What do you plan to focus on next?
I’m working on a book that argues for redrawing what used to be a sharper distinction between “mass” opinion and “public” opinion, and why too heavy an emphasis on the former and not enough on the latter undermines democracy.
The short version is, the aggregation of privately held beliefs and opinions — which is very common today but used to be more carefully delineated as “mass” opinion — is very useful for some things, but lacks key features that used to be considered truly “public” opinion.
We don’t typically ask survey respondents to engage with the views of their peers, think about connections between their ideas, or consider their preferences in the face of tradeoffs, for example. But this is exactly what elected officials have to do when they consider how we as a society should act collectively. So you wind up in a situation where there are polls out there for pretty much anything you could think of, but elected officials are (often with good reason) not sure whether or how they should inform their behavior.

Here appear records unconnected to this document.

(* ===== verification/MetricsTests.v ===== *)
(** * The metric tests (tests/test_metrics.c)

    The repository's own test driver of metrics.c, run against the model of
    metrics.c: every test function with its assertions, and [main]. What the C
    program leaves to its environment is an argument: the contents of the
    uninitialised buffers on the stack, the answers of [pthread_create] and
    [pthread_join], the schedule of the eight threads of the concurrent test, and the
    clock.

    The theorem: the driver passes, whatever the schedule. *)

From S2P Require Import Prelude CString Metrics MetricsRender.
Local Open Scope Z_scope.

Definition RENDER_MAX : Z := 16384.
Definition THREADS : nat := 8.
Definition PER_THREAD : Z := 20000.

(** [assert]. *)
Definition c_assert (b : bool) : outcome unit :=
  if b then Ret tt else Exit "assertion failed".

(** A C string literal; an apostrophe stands for the double quote. *)
Definition quoted (s : string) : list Z := (fun c => if c =? 39 then QUOTE else c) <$> lit s.

(** ** Helpers *)

Definition render (g : registry) (buf : list Z) (cap : Z) : outcome (list Z) :=
  '(buf, len) ← metrics_render (model g) (cell_get g) (Some buf) cap;
  _ ← c_assert (len <? cap);
  Ret buf.

(** [None]: it returns -1; [Some v]: it returns 0 with [*out = v]. *)
Definition line_value (body prefix : list Z) : option Z :=
  match strstr_at (cstr body) prefix with
  | None => None
  | Some at_ =>
      match strchr at_ 32 with
      | None => None
      | Some space => Some (strtoull (drop 1 space))
      end
  end.

(** [assert(line_value(body, prefix, &value) == 0); assert(value == v);] *)
Definition expect_value (body : list Z) (prefix : string) (v : Z) : outcome unit :=
  match line_value body (quoted prefix) with
  | None => c_assert false
  | Some value => c_assert (value =? v)
  end.

Definition contains (body : list Z) (t : string) : bool := strstr (cstr body) (quoted t).

(** ** The tests *)

Definition test_model_label_is_sanitised (g : registry) (body : list Z) : outcome registry :=
  g ← metrics_init g (Some (lit "thread pool"));
  body ← render g body RENDER_MAX;
  _ ← c_assert (contains body "model='unknown'");
  g ← metrics_init g (Some (lit "threadpool"));
  body ← render g body RENDER_MAX;
  _ ← c_assert (contains body "model='threadpool'");
  Ret g.

Definition test_render_without_init_is_still_valid (g : registry) (body : list Z) : outcome registry :=
  body ← render g body RENDER_MAX;
  _ ← c_assert (negb (contains body "model=''"));
  _ ← c_assert (contains body "model='unknown'");
  Ret g.

Definition test_counters_and_gauges (g : registry) (body : list Z) : outcome registry :=
  g ← metrics_init g (Some (lit "epoll"));
  let g := run g (concat (replicate 7 metrics_connection_accepted)) in
  let g := run g metrics_connection_closed in
  let g := run g metrics_connection_closed in
  let g := run g metrics_connection_refused in
  let g := run g (metrics_queue_depth_set 64) in
  let g := run g (metrics_workers_busy_add 3) in
  let g := run g (metrics_workers_busy_add (-1)) in
  body ← render g body RENDER_MAX;
  _ ← expect_value body "server_connections_accepted_total{model='epoll'}" 7;
  _ ← expect_value body "server_connections_refused_total{model='epoll'}" 1;
  _ ← expect_value body "server_connections_active{model='epoll'}" 5;
  _ ← expect_value body "server_pool_queue_depth{model='epoll'}" 64;
  _ ← expect_value body "server_pool_workers_busy{model='epoll'}" 2;
  Ret g.

Definition test_histogram_boundaries_are_inclusive (g : registry) (body : list Z) : outcome registry :=
  g ← metrics_init g (Some (lit "threadpool"));
  let g := run g (metrics_request_observed 20000) in
  let g := run g (metrics_request_observed 20001) in
  let g := run g (metrics_request_observed 60000000) in
  body ← render g body RENDER_MAX;
  _ ← expect_value body "le='0.00002'} " 1;
  _ ← expect_value body "le='0.00005'} " 2;
  _ ← expect_value body "le='0.05'} " 2;
  _ ← expect_value body "le='+Inf'} " 3;
  _ ← expect_value body "server_request_duration_seconds_count" 3;
  _ ← c_assert (contains body "server_request_duration_seconds_sum{model='threadpool'} 0.060040001");
  Ret g.

(** [for (uint64_t ns = 1000; ns < 100000000; ns *= 3)]. *)
Fixpoint observe_loop (fuel : nat) (ns : Z) (g : registry) : outcome registry :=
  match fuel with
  | O => Fault NoReturn
  | S fuel =>
      if ns <? 100000000 then observe_loop fuel (u64 (ns * 3)) (run g (metrics_request_observed ns))
      else Ret g
  end.

(** [while ((cursor = strstr(cursor, "_bucket{")) != NULL)]: the last value. Every
    iteration leaves the cursor further on. *)
Fixpoint monotonic_loop (fuel : nat) (cursor : list Z) (previous : Z) : outcome Z :=
  match fuel with
  | O => Fault NoReturn
  | S fuel =>
      match strstr_at cursor (lit "_bucket{") with
      | None => Ret previous
      | Some cursor =>
          match strchr cursor 32 with
          | None => Exit "assertion failed"
          | Some space =>
              let value := strtoull (drop 1 space) in
              _ ← c_assert (previous <=? value);
              monotonic_loop fuel space value
          end
      end
  end.

Definition test_buckets_are_monotonic (g : registry) (body : list Z) : outcome registry :=
  g ← metrics_init g (Some (lit "select"));
  g ← observe_loop 65 1000 g;
  body ← render g body RENDER_MAX;
  previous ← monotonic_loop (S (length (cstr body))) (cstr body) 0;
  _ ← c_assert (0 <? previous);
  Ret g.

Definition test_truncation_reports_required_length (g : registry) (small : list Z) : outcome registry :=
  g ← metrics_init g (Some (lit "sequential"));
  let g := run g metrics_connection_accepted in
  '(small, needed) ← metrics_render (model g) (cell_get g) (Some small) 64;
  _ ← c_assert (64 <? needed);
  last ← buf_get small (64 - 1);
  _ ← c_assert (last =? 0);
  '(_, len) ← metrics_render (model g) (cell_get g) None 0;
  _ ← c_assert (len =? needed);
  Ret g.

(** The calls of one thread. *)
Definition hammer_body (i : Z) : list call :=
  [CAccepted; CObserved (u64 (i `rem` 1000 * 100)); CClosed].

Definition hammer : list call := concat (hammer_body <$> seqZ 0 PER_THREAD).

(** [assert(pthread_create(...) == 0)] and [assert(pthread_join(...) == 0)] for each
    thread, given the answers. *)
Fixpoint assert_zero (answers : list Z) : outcome unit :=
  match answers with
  | [] => Ret tt
  | rc :: answers => _ ← c_assert (rc =? 0); assert_zero answers
  end.

(** [tr]: the atomic accesses of the threads, as they happen. *)
Definition test_concurrent_updates_do_not_lose_counts (g : registry) (created joined : list Z)
    (tr : list atomic) (body : list Z) : outcome registry :=
  g ← metrics_init g (Some (lit "threadpool"));
  _ ← assert_zero created;
  let g := run g tr in
  _ ← assert_zero joined;
  body ← render g body RENDER_MAX;
  _ ← expect_value body "server_connections_accepted_total{model='threadpool'}" (Z.of_nat THREADS * PER_THREAD);
  _ ← expect_value body "server_connections_active{model='threadpool'}" 0;
  _ ← expect_value body "server_request_duration_seconds_count" (Z.of_nat THREADS * PER_THREAD);
  Ret g.
(* ===== verification/Protocol.v ===== *)
(** * The blocking protocol (src/src/protocol.c)

    - [send_all], [classify_errno], [serve_result_str], [ignore_sigpipe];
    - [transform_loop]: the [for] of [serve_connection] that rewrites the receive
      buffer in place, reading at [i] while writing at [nsend];
    - [serve_connection]: the whole conversation on one socket, with the clock it
      reads and the histogram it feeds. The [while (1)] runs on fuel; each
      iteration uses up part of the socket's [recv] script, and [serve_connection]
      supplies one more iteration than the script can answer. *)

From S2P Require Import Prelude Framing CString Posix Metrics.
Local Open Scope Z_scope.

Definition RECVBUF_SIZE : Z := 1024.

Inductive serve_result_t := SERVE_OK | SERVE_PEER_RESET | SERVE_IO_ERROR.

#[export] Instance serve_result_eq_dec : EqDecision serve_result_t.
Proof. solve_decision. Defined.

Definition serve_result_str (r : serve_result_t) : string :=
  match r with
  | SERVE_OK => "peer closed"
  | SERVE_PEER_RESET => "peer reset"
  | SERVE_IO_ERROR => "io error"
  end.

Definition ignore_sigpipe (p : proc) : proc := Proc true.

Definition send_all (p : proc) (s : sock) (buf : list Z) : sent_all * sock :=
  send_to (sigpipe_ignored p) s buf.

Definition classify_errno (errno : Z) : serve_result_t :=
  if (errno =? ECONNRESET) || (errno =? EPIPE) || (errno =? ETIMEDOUT)
  then SERVE_PEER_RESET else SERVE_IO_ERROR.

(** [n] iterations of the transforming loop are left. *)
Fixpoint transform_loop (n : nat) (i nsend : Z) (recvbuf : list Z) (state : ProcessingState) :
    outcome (list Z * Z * ProcessingState) :=
  match n with
  | O => Ret (recvbuf, nsend, state)
  | S n' =>
      c ← buf_get recvbuf i;
      match state with
      | WAIT_FOR_MSG =>
          transform_loop n' (i + 1) nsend recvbuf (if c =? HAT then IN_MSG else WAIT_FOR_MSG)
      | IN_MSG =>
          if c =? DOLLAR then transform_loop n' (i + 1) nsend recvbuf WAIT_FOR_MSG
          else
            recvbuf ← buf_set recvbuf nsend (u8 (c + 1));
            transform_loop n' (i + 1) (nsend + 1) recvbuf IN_MSG
      end
  end.

(** The process as [serve_connection] sees it: the socket, the registry, the
    monotonic clock and how often it has been read. *)
Record world := World {
  w_sock : sock;
  w_reg : registry;
  w_clock : nat -> option (Z * Z);
  w_ticks : nat
}.

Definition with_sock (w : world) (s : sock) : world :=
  World s (w_reg w) (w_clock w) (w_ticks w).

Definition read_clock (w : world) : Z * world :=
  (metrics_now_ns (w_clock w (w_ticks w)), World (w_sock w) (w_reg w) (w_clock w) (S (w_ticks w))).

Definition observe (w : world) (started_ns : Z) : world :=
  let '(now, w) := read_clock w in
  World (w_sock w) (run (w_reg w) (metrics_request_observed (u64 (now - started_ns))))
    (w_clock w) (w_ticks w).

Inductive served :=
| Served (r : serve_result_t)  (* serve_connection returned r *)
| AwaitRecv                    (* blocked in recv *)
| AwaitSend                    (* blocked in send *)
| Killed                       (* SIGPIPE ended the process *)
| ServeFault (f : fault)       (* the buffer was overrun *)
| NoFuel.

(** One iteration of the loop of [serve_connection]: [recv] was interrupted, a request
    has been answered but not yet recorded, or the loop does not go on. *)
Inductive request :=
| Again
| Answered (state : ProcessingState) (started_ns : Z)
| Stopped (r : served).

(** [garbage]: the indeterminate contents of the automatic [recvbuf]. *)
Definition serve_request (p : proc) (garbage : list Z) (state : ProcessingState) (w : world) : request * world :=
  match sys_recv RECVBUF_SIZE (w_sock w) with
  | None => (Stopped AwaitRecv, w)
  | Some (RecvError errno, s) =>
      let w := with_sock w s in
      if errno =? EINTR then (Again, w) else (Stopped (Served (classify_errno errno)), w)
  | Some (Received [], s) => (Stopped (Served SERVE_OK), with_sock w s)
  | Some (Received bs, s) =>
      let '(started_ns, w) := read_clock (with_sock w s) in
      match (recvbuf ← buf_blit garbage 0 bs;
             transform_loop (length bs) 0 0 recvbuf state) with
      | Ret (recvbuf, nsend, state) =>
          let '(r, s) := if 0 <? nsend then send_all p (w_sock w) (slice recvbuf 0 nsend)
                         else (SentAll, w_sock w) in
          let w := with_sock w s in
          match r with
          | SentAll => (Answered state started_ns, w)
          | SendFailed errno => (Stopped (Served (classify_errno errno)), w)
          | SendBlocked => (Stopped AwaitSend, w)
          | SendKilled => (Stopped Killed, w)
          end
      | Exit _ => (Stopped (ServeFault OutOfBounds), w)
      | Fault f => (Stopped (ServeFault f), w)
      end
  end.

Fixpoint serve_loop (fuel : nat) (p : proc) (garbage : list Z) (state : ProcessingState) (w : world) :
    served * world :=
  match fuel with
  | O => (NoFuel, w)
  | S fuel' =>
      match serve_request p garbage state w with
      | (Again, w) => serve_loop fuel' p garbage state w
      | (Answered state started_ns, w) => serve_loop fuel' p garbage state (observe w started_ns)
      | (Stopped r, w) => (r, w)
      end
  end.

Definition serve_connection (p : proc) (garbage : list Z) (w : world) : served * world :=
  let '(r, s) := send_all p (w_sock w) [STAR] in
  let w := with_sock w s in
  match r with
  | SentAll => serve_loop (S (rx_size (rx s))) p garbage WAIT_FOR_MSG w
  | SendFailed errno => (Served (classify_errno errno), w)
  | SendBlocked => (AwaitSend, w)
  | SendKilled => (Killed, w)
  end.

(** ** The in-place transformation *)

(** One received buffer: what is echoed and the state afterwards. *)
Definition transform (garbage : list Z) (state : ProcessingState) (bs : list Z) :
    outcome (list Z * ProcessingState) :=
  recvbuf ← buf_blit garbage 0 bs;
  '(recvbuf, nsend, state) ← transform_loop (length bs) 0 0 recvbuf state;
  Ret (slice recvbuf 0 nsend, state).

We’re hoping to use some recently developed tools to show that it’s possible to conduct surveys in a manner that incorporates the things we think are important to public opinion, and how this may strengthen the lines of communication between citizens and their elected representatives.
So, why are we in the kitchen?
Doing research and publishing papers involves long timelines and high uncertainty. Maybe data collection doesn’t go as planned, maybe someone else publishes new research that leads you to revise your theory, maybe one of the journal reviewers decides your paper isn’t good enough. This is a great recipe (no pun intended) for anxiety. Cooking gives me sets of discrete tasks that I can accomplish right away – in an hour on a weeknight, or maybe in an afternoon on a Saturday – where I have full control over the outcome and there’s an immediate payoff.